● **What you should do**: The reply must return each line of the data exactly.
<<<<
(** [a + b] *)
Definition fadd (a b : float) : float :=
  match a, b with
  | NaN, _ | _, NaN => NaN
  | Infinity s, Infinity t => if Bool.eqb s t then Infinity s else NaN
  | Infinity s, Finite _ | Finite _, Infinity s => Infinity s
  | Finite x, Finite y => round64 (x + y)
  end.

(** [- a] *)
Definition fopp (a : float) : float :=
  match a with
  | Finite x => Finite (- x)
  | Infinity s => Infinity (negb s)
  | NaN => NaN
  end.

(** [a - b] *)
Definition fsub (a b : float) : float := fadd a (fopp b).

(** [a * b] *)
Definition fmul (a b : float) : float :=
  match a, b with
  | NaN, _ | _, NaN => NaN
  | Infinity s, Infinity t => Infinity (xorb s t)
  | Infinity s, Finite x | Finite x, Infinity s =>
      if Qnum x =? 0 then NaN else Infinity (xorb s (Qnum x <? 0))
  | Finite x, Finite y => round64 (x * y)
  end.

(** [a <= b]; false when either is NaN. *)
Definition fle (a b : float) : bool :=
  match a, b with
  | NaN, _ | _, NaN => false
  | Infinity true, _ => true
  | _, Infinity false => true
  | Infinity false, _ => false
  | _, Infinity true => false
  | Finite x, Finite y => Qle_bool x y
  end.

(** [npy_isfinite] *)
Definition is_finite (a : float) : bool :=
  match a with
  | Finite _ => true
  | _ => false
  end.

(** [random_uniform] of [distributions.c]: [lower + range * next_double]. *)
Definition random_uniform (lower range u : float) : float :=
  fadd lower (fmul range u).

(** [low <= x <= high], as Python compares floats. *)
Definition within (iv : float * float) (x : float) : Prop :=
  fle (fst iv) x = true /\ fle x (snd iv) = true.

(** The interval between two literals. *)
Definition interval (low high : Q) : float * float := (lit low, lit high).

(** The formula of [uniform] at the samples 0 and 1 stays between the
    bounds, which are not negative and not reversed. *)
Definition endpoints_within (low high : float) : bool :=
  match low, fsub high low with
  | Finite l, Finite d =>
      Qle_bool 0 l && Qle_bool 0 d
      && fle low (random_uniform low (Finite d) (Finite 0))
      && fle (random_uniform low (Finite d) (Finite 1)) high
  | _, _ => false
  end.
>>>>
● **Task output**:
(** [a + b] *)
Definition fadd (a b : float) : float :=
  match a, b with
  | NaN, _ | _, NaN => NaN
  | Infinity s, Infinity t => if Bool.eqb s t then Infinity s else NaN
  | Infinity s, Finite _ | Finite _, Infinity s => Infinity s
  | Finite x, Finite y => round64 (x + y)
  end.

(** [- a] *)
Definition fopp (a : float) : float :=
  match a with
  | Finite x => Finite (- x)
  | Infinity s => Infinity (negb s)
  | NaN => NaN
  end.

(** [a - b] *)
Definition fsub (a b : float) : float := fadd a (fopp b).

(** [a * b] *)
Definition fmul (a b : float) : float :=
  match a, b with
  | NaN, _ | _, NaN => NaN
  | Infinity s, Infinity t => Infinity (xorb s t)
  | Infinity s, Finite x | Finite x, Infinity s =>
      if Qnum x =? 0 then NaN else Infinity (xorb s (Qnum x <? 0))
  | Finite x, Finite y => round64 (x * y)
  end.

(** [a <= b]; false when either is NaN. *)
Definition fle (a b : float) : bool :=
  match a, b with
  | NaN, _ | _, NaN => false
  | Infinity true, _ => true
  | _, Infinity false => true
  | Infinity false, _ => false
  | _, Infinity true => false
  | Finite x, Finite y => Qle_bool x y
  end.

(** [npy_isfinite] *)
Definition is_finite (a : float) : bool :=
  match a with
  | Finite _ => true
  | _ => false
  end.

(** [random_uniform] of [distributions.c]: [lower + range * next_double]. *)
Definition random_uniform (lower range u : float) : float :=
  fadd lower (fmul range u).

(** [low <= x <= high], as Python compares floats. *)
Definition within (iv : float * float) (x : float) : Prop :=
  fle (fst iv) x = true /\ fle x (snd iv) = true.

(** The interval between two literals. *)
Definition interval (low high : Q) : float * float := (lit low, lit high).

(** The formula of [uniform] at the samples 0 and 1 stays between the
    bounds, which are not negative and not reversed. *)
Definition endpoints_within (low high : float) : bool :=
  match low, fsub high low with
  | Finite l, Finite d =>
      Qle_bool 0 l && Qle_bool 0 d
      && fle low (random_uniform low (Finite d) (Finite 0))
      && fle (random_uniform low (Finite d) (Finite 1)) high
  | _, _ => false
  end.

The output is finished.